Lemma gives_write fuel h conn data cnt :
  typed_buffer data -> typed_count cnt -> gives (net_write fuel h conn data cnt) count_answer.
Proof.
  intros Hb Hn. pose proof (gives_unwritten cnt Hn) as Hno. unfold net_write.
  destruct (_ || _); [exact Hno|]. destruct data as [src|]; [|exact Hno].
  eapply gives_bind; [apply gives_deref|]. intros e He.
  destruct (connections e !! conn) as [c|]; [|exact Hno]. destruct (tlsconn c) as [t|].
  - destruct (writer_write t src) as [t1 r] eqn:Ew. destruct r as [n|].
    + pose proof (writer_write_len t src n) as Hl. rewrite Ew in Hl.
      eapply gives_bind; [apply gives_flush|]. intros [t2 ok] _.
      eapply gives_bind; [apply gives_set_tls|]. intros [] _.
      destruct ok; [|exact Hno]. by apply (gives_written n cnt src); [apply Hl|].
    + eapply gives_bind; [apply gives_set_tls|]. intros [] _. exact Hno.
  - eapply gives_bind.
    { apply (gives_os _ (fun r => forall n, r = Ok n -> 0 <= n <= Z.of_nat (length src))).
      intros w n. apply sock_write_len. }
    intros [n|] Hr; [|exact Hno]. by apply (gives_written n cnt src); [apply Hr|].
Qed.

Lemma gives_poll h t order : gives (net_poll h t order) in_i32.
Proof.
  unfold net_poll, NetEngine_poll. destruct (_ =? _); [apply gives_ret; auto|].
  eapply gives_bind; [apply gives_deref|]. intros e _. apply (gives_bind _ _ (fun _ => True)).
  - induction order as [|[id r] order IH]; cbn; [by apply gives_ret|].
    apply (gives_bind _ _ (fun _ => True)); [|done]. unfold resume_one. gives; try done.
    eapply gives_bind; [apply gives_deref_ring|]. intros rg _. gives; [|done].
    apply gives_update_conn. intros c0 Hc. exact Hc.
  - intros [] _. gives; [|auto]. apply i32_range.
Qed.

Lemma gives_ring_register h id ptr :
  in_u64 id -> in_u64 ptr -> gives (net_body_ring_register h id ptr) in_i32.
Proof.
  intros Hi Hp. unfold net_body_ring_register. gives; auto.
  eapply gives_bind; [apply gives_modify; intros e He|intros [] _; apply gives_ret; auto].
  apply typed_with_rings; [done|]. intros Hr. by apply typed_insert.
Qed.

Lemma gives_ring_unregister h id : gives (net_body_ring_unregister h id) in_i32.
Proof.
  unfold net_body_ring_unregister. gives; auto.
  eapply gives_bind; [apply gives_modify; intros e He|intros [] _; apply gives_ret; auto].
  apply typed_with_rings; [done|]. apply typed_delete.
Qed.

Lemma gives_ring_bind h conn id : in_u64 conn -> in_u64 id -> gives (net_conn_bind_body_ring h conn id) in_i32.
Proof.
  intros Hc Hi. unfold net_conn_bind_body_ring. gives; auto.
  eapply gives_bind; [apply gives_modify; intros e He|intros [] _; apply gives_ret; auto].
  apply typed_with_bindings; [done|]. intros Hr. by apply typed_insert.
Qed.

Lemma gives_tls_create fuel h host port :
  from_option is_bytes True host -> in_u16 port -> gives (net_tls_create fuel h host port) in_u64.
Proof.
  intros Hh Hp. unfold net_tls_create. destruct (_ =? _); [by apply gives_ret|].
  destruct host as [host|]; [|by apply gives_ret]. gives.
  eapply gives_bind; [by apply gives_strict_host|]. intros [hs|] Hs; [|by apply gives_ret].
  eapply (gives_bind _ _ (fun r => forall st, r = Ok st -> typed_session st)).
  { intros s s' r Hs' Hrun. destruct (TlsState_new_runs hs port s) as (w & r' & E & Hr').
    rewrite E in Hrun. injection Hrun as <- <-. split; [by destruct Hs'; split|]. intros st ->.
    destruct Hr' as (E1 & E2 & _). unfold typed_session. by rewrite E1, E2. }
  intros [st|] Hst; [|by apply gives_ret]. specialize (Hst st eq_refl).
  eapply gives_bind; [apply gives_quiet, quiet_handshake|]. intros [t|] _; [|by gives].
  eapply gives_bind; [apply gives_deref|]. intros e He.
  eapply gives_bind; [apply gives_modify; intros; by apply typed_bump_tls|]. intros [] _.
  eapply gives_bind; [apply gives_modify; intros e1 He1; apply typed_with_tls; [done|]; intros Hm;
    apply typed_insert; [done|apply He|done]|].
  intros [] _. apply gives_ret, He.
Qed.

Lemma gives_tls_read fuel h id buf cnt :
  typed_buffer buf -> typed_count cnt -> gives (net_tls_read fuel h id buf cnt) (buffer_answer buf).
Proof.
  intros Hb Hn. unfold net_tls_read.
  assert (Hno : gives (mret (NS_ERROR_FAILURE, buf, cnt)) (buffer_answer buf)).
  { apply gives_ret. by apply typed_refusal. }
  destruct (_ || _); [exact Hno|]. destruct buf as [dst|]; [|exact Hno].
  eapply gives_bind; [apply gives_deref|]. intros e He. destruct (tls_states e !! id) as [st|]; [|exact Hno].
  destruct (tls_is_closed st); [exact Hno|].
  eapply gives_bind; [apply gives_quiet, quiet_read_loop|]. intros [t drained] _. destruct drained.
  - destruct (reader_read t _) as [t2 r] eqn:Er. eapply gives_bind; [apply gives_update_tls|]. intros [] _.
    destruct r as [data|]; [|exact Hno]. apply reader_data in Er as [Hd Hl]. destruct data as [|b data]; [exact Hno|].
    apply gives_ret. by apply typed_data.
  - eapply gives_bind; [apply gives_update_tls|]. intros [] _. exact Hno.
Qed.

Lemma gives_tls_write fuel h id data cnt :
  typed_buffer data -> typed_count cnt -> gives (net_tls_write fuel h id data cnt) count_answer.
Proof.
  intros Hb Hn. pose proof (gives_unwritten cnt Hn) as Hno. unfold net_tls_write.
  destruct (_ || _); [exact Hno|]. destruct data as [src|]; [|exact Hno].
  eapply gives_bind; [apply gives_deref|]. intros e He. destruct (tls_states e !! id) as [st|]; [|exact Hno].
  destruct (tls_is_closed st); [exact Hno|]. destruct (writer_write (tls st) src) as [t1 r] eqn:Ew.
  destruct r as [n|].
  - pose proof (writer_write_len (tls st) src n) as Hl. rewrite Ew in Hl.
    eapply gives_bind; [apply gives_flush|]. intros [t2 ok] _.
    eapply gives_bind; [apply gives_update_tls|]. intros [] _.
    destruct ok; [|exact Hno]. by apply (gives_written n cnt src); [apply Hl|].
  - eapply gives_bind; [apply gives_update_tls|]. intros [] _. exact Hno.
Qed.

Lemma gives_tls_protocol_version h id : gives (net_tls_protocol_version h id) in_i32.
Proof. unfold net_tls_protocol_version. gives; auto. Qed.

Lemma gives_tls_verify_result h id :
  gives (net_tls_verify_result h id) (fun r => in_i32 (TlsVerifyResult_code r)).
Proof. unfold net_tls_verify_result. gives; [by_eval| |by_eval]. by destruct (verify_state _). Qed.

Lemma gives_tls_peer_certificate h id out :
  typed_buffer out ->
  gives (net_tls_peer_certificate h id out) (fun '(c, b) => typed_answer out (VBuffer c b None)).
Proof.
  intros Hb. unfold net_tls_peer_certificate.
  assert (Hno : gives (mret (-1, out)) (fun '(c, b) => typed_answer out (VBuffer c b None))).
  { apply gives_ret. cbn [typed_answer]. conjs; auto; done. }
  destruct (_ || _); [exact Hno|]. destruct out as [buf|]; [|exact Hno].
  eapply gives_bind; [apply gives_deref|]. intros e _. destruct (tls_states e !! id) as [st|]; [|exact Hno].
  destruct (peer_certificates (tls st)) as [[|der more]|] eqn:Ep; [exact Hno| |exact Hno].
  pose proof (peer_certificate_bytes (tls st) _ Ep) as Hl. inv Hl.
  eapply (gives_bind _ _ (fun b => b = put (take (min (length der) (length buf)) der) buf)).
  { apply gives_lift. rewrite copy_to_cut. by intros b [= <-]. }
  intros ? ->. apply gives_ret.
  destruct (typed_put (take (min (length der) (length buf)) der) buf) as [H1' H2'];
    [by apply Forall_take|done|rewrite length_take; lia|].
  cbn [typed_answer]. conjs; [apply i32_range|done|done|]. cbn. by rewrite H2'.
Qed.

Lemma gives_tls_close h id : gives (net_tls_close h id) in_i32.
Proof.
  unfold net_tls_close. gives; auto.
  eapply gives_bind; [apply gives_modify; intros e He; apply typed_with_tls; [done|apply typed_delete]|].
  intros [] _. gives. auto.
Qed.

Lemma gives_http3_start h id sock server local hs :
  in_u64 id -> gives (http3_start h id sock server local hs) in_u64.
Proof.
  intros Hid. unfold http3_start. destruct quic_config_ok; gives; try done.
  eapply gives_bind.
  { apply gives_modify. intros e He. apply typed_with_endpoints; [done|]. intros Hm. by apply typed_insert. }
  intros [] _. eapply gives_bind.
  { apply gives_modify. intros e He. apply typed_with_quic; [done|]. intros Hm. by apply typed_insert. }
  intros [] _. by apply gives_ret.
Qed.

Lemma gives_http3_connect h host port :
  from_option is_bytes True host -> gives (net_http3_connect h host port) in_u64.
Proof.
  intros Hh. unfold net_http3_connect. gives; [done|].
  eapply gives_bind; [by apply gives_host_arg|]. intros hs _. gives; try done.
  eapply gives_bind; [apply gives_modify; intros; by apply typed_bump_quic|]. intros [] _. gives; try done.
  apply gives_http3_start. by apply te_next_quic.
Qed.

Lemma gives_recv_loop fuel time sock ep c buf k :
  in_i32 k -> gives (recv_loop fuel time sock ep c buf k) (fun '(_, _, _, n) => in_i32 n).
Proof.
  revert ep c buf k. induction fuel as [|fuel IH]; intros ep c buf k Hk; cbn [recv_loop]; gives; try done.
  apply IH, i32_range.
Qed.

Lemma gives_http3_drive fuel h conn : in_u64 conn -> gives (net_http3_drive fuel h conn) in_i32.
Proof.
  intros Hc. unfold net_http3_drive. gives; auto.
  eapply gives_bind; [by apply gives_recv_loop|]. intros [[[ep' q'] buf'] n] Hn.
  eapply gives_bind.
  { apply gives_modify. intros e He. apply typed_with_endpoints; [done|]. intros Hm. by apply typed_insert. }
  intros [] _. destruct q' as [q'|]; [|by apply gives_ret].
  apply (gives_bind _ _ (fun _ => True)); [by apply gives_lift|]. intros c' _.
  eapply gives_bind; [apply gives_quiet; intros s; by apply transmit_loop_quiet|]. intros c2 _.
  eapply gives_bind.
  { apply gives_modify. intros e He. apply typed_with_quic; [done|]. intros Hm. by apply typed_insert. }
  intros [] _. by apply gives_ret.
Qed.

Lemma gives_http3_close h conn : gives (net_http3_close h conn) in_i32.
Proof.
  unfold net_http3_close. destruct (_ || _); [apply gives_ret; auto|].
  eapply gives_bind; [apply gives_deref|]. intros e He. eapply (gives_bind _ _ (fun _ => True)).
  { destruct (quic_conns e !! conn); gives; [|done].
    eapply gives_bind; [|intros [] _; by gives].
    apply gives_modify. intros e1 He1. apply typed_with_quic; [done|]. apply typed_delete. }
  intros [] _. eapply (gives_bind _ _ (fun _ => True)).
  { destruct (quic_endpoints e !! conn); gives; [|done].
    eapply gives_bind; [|intros [] _; gives; apply gives_os_any].
    apply gives_modify. intros e1 He1. apply typed_with_endpoints; [done|]. apply typed_delete. }
  intros [] _. apply gives_ret. auto.
Qed.
End Typing.

(** ** Type soundness *)

Section Soundness.
Context {N : Net} {HL : NetLaws N} {HT : NetTypes N}.

Lemma perform_typed c : typed_call c -> gives (perform c) (typed_answer (buffer_of c)).
Proof.
  intros Hc. destruct c; cbn [perform buffer_of typed_call] in *; apply gives_answer.
  - by apply gives_create.
  - apply gives_destroy.
  - destruct Hc. by apply gives_connect.
  - apply gives_close.
  - destruct Hc as (_ & Hb & Hn). eapply gives_weaken; [by apply gives_read|]. by intros [[code b] n].
  - destruct Hc as (_ & Hb & Hn). eapply gives_weaken; [by apply gives_write|]. by intros [code n].
  - apply gives_poll.
  - destruct Hc. by apply gives_ring_register.
  - apply gives_ring_unregister.
  - destruct Hc. by apply gives_ring_bind.
  - destruct Hc. by apply gives_tls_create.
  - destruct Hc as (_ & Hb & Hn). eapply gives_weaken; [by apply gives_tls_read|]. by intros [[code b] n].
  - destruct Hc as (_ & Hb & Hn). eapply gives_weaken; [by apply gives_tls_write|]. by intros [code n].
  - apply gives_tls_protocol_version.
  - apply gives_tls_verify_result.
  - eapply gives_weaken; [by apply gives_tls_peer_certificate|]. by intros [code b].
  - apply gives_tls_close.
  - destruct Hc. by apply gives_http3_connect.
  - by apply gives_http3_drive.
  - apply gives_http3_close.
  - destruct Hc. by apply gives_store_ring.
  - eapply gives_bind; [apply gives_deref_ring|]. intros r [H1 H2 H3 H4].
    apply gives_store_ring; [done|]. split; cbn; try done. apply u64_range.
  - apply gives_os_any.
Qed.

################

▸ TASK TO CARRY OUT
Copy all lines above containing the string "split".

▸ RESULT OF THE EXERCISE
    rewrite E in Hrun. injection Hrun as <- <-. split; [by destruct Hs'; split|]. intros st ->.
    apply gives_store_ring; [done|]. split; cbn; try done. apply u64_range.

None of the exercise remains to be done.